Boris Johnson says the UK should be ready for a no-deal Brexit

British Prime Minister Boris Johnson returned to Downing Street.

Leon Neil | Getty Images News | Getty Images

LONDON – UK Prime Minister Boris Jones on Friday said he would demand a not-de-Brexit until there is a fundamental change of approach from the European Union.

“Unless there is a fundamental change of approach, we will go to Australia’s remedy, and we must do so with great confidence,” Johnson told Reuters. Deadline for imposition is 15 October.

Sterling plunged lower in the session against the dollar on its comments, moving closer to $ 1.2961 then trading at 28 1.2870.

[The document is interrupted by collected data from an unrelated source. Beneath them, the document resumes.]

(* ===== verification/ToolExecutor.v ===== *)
(** * The tool executor ([crates/agent/src/runtime/tool_executor.rs],
      [crates/tools/src/lib.rs], [approval.rs])

    One tool call: the doors it passes before it runs (trust, channel, trigger
    scope, parameter validation, approval), the run itself with the prompts it
    may raise, and what is reported of it.  The tool is arbitrary code that works
    on the world and may ask for approval; calls of the same response run
    concurrently and share the session's grants. *)

From S2P Require Import Prelude Effect Message Turn Lifecycle Approval ApprovalQueue.
From S2P Require Import ProgressLedger Streaming Skill ToolRegistry ToolTrace InvokeParams Scope.
Import Message Effect.

Module ToolExecutor.

Import ProgressLedger(ToolOutput, OutText, OutJson, OutError).

(** ** Reasons *)

Definition refusal_reason (r : Approval.ApprovalResolution) : string :=
  match r with
  | Approval.Answered => "a human saw this prompt and said no"
  | Approval.TimedOut => "nobody answered this prompt before its window expired, so it denied itself — no human has seen it, and re-sending the same request will park for the same window and expire the same way"
  | Approval.Abandoned => "this prompt was torn down before anyone decided it — the turn was cancelled, or the process is shutting down"
  | Approval.Policy => "a standing policy denied this without asking anyone, because this session has no approval surface — every prompt here will be denied the same way"
  end.
Definition UNATTENDED_REASON : string :=
  "this execution runs unattended and cannot raise an approval prompt for the resources this call requires; run this operation from an interactive user session".
Definition trust_error_text (e : ToolRegistry.ToolManifestTrustError) : string :=
  match e with
  | ToolRegistry.Untrusted => "has Untrusted trust level and cannot be auto-executed"
  | ToolRegistry.InstalledWriteFile => "is Installed but declares WriteFile capability; requires Trusted level"
  | ToolRegistry.InstalledExecCommand => "is Installed but declares ExecCommand capability; requires Trusted level"
  end.

(** ** The caller, the tool's run, the world *)

Record Caller := mk_caller {
  c_session : SessionId;
  c_user : string;
  c_channel : string;
  c_trigger : ToolRegistry.TriggerSource;
  c_agent : string;
  inherited_context : bool;
  background_eligible : bool;
}.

EU leaders said on Thursday they wanted their comments to continue in talks next week. The European Union (EU) has said it has little time to resolve differences between the two sides.

But Brussels called on the UK to “take the necessary steps to make the agreement possible” after the language used in the EU statement angered officials in London.

David Frost, the UK’s chief Brexit negotiator, said he was surprised by the suggestion that all future moves to get the deal should come from the UK. “

UK and EU trade negotiations have stalled for months on issues such as fishing, competition rules and governance. However, EU chief negotiator Michelle Barnier said on Thursday that he hoped the differences could be resolved in the next few weeks.

“We are available, we will be available until the last possible day,” Barnier said at a press conference.

“We want to give these negotiations every chance to succeed,” he added, adding that his team is preparing to return to London on Monday for further negotiations.

The UK ceased to be a member of the European Union in January, but agreed to abide by all EU rules by the end of 2020 to allow both sides time to arrange new trade.

This means they have until the end of the year to conclude trade talks.

However, Johnson’s remarks on Friday suggest that from January, both parties could trade under the rules of the World Trade Organization (WTO), which could mean additional barriers and costs to trade in the English Channel.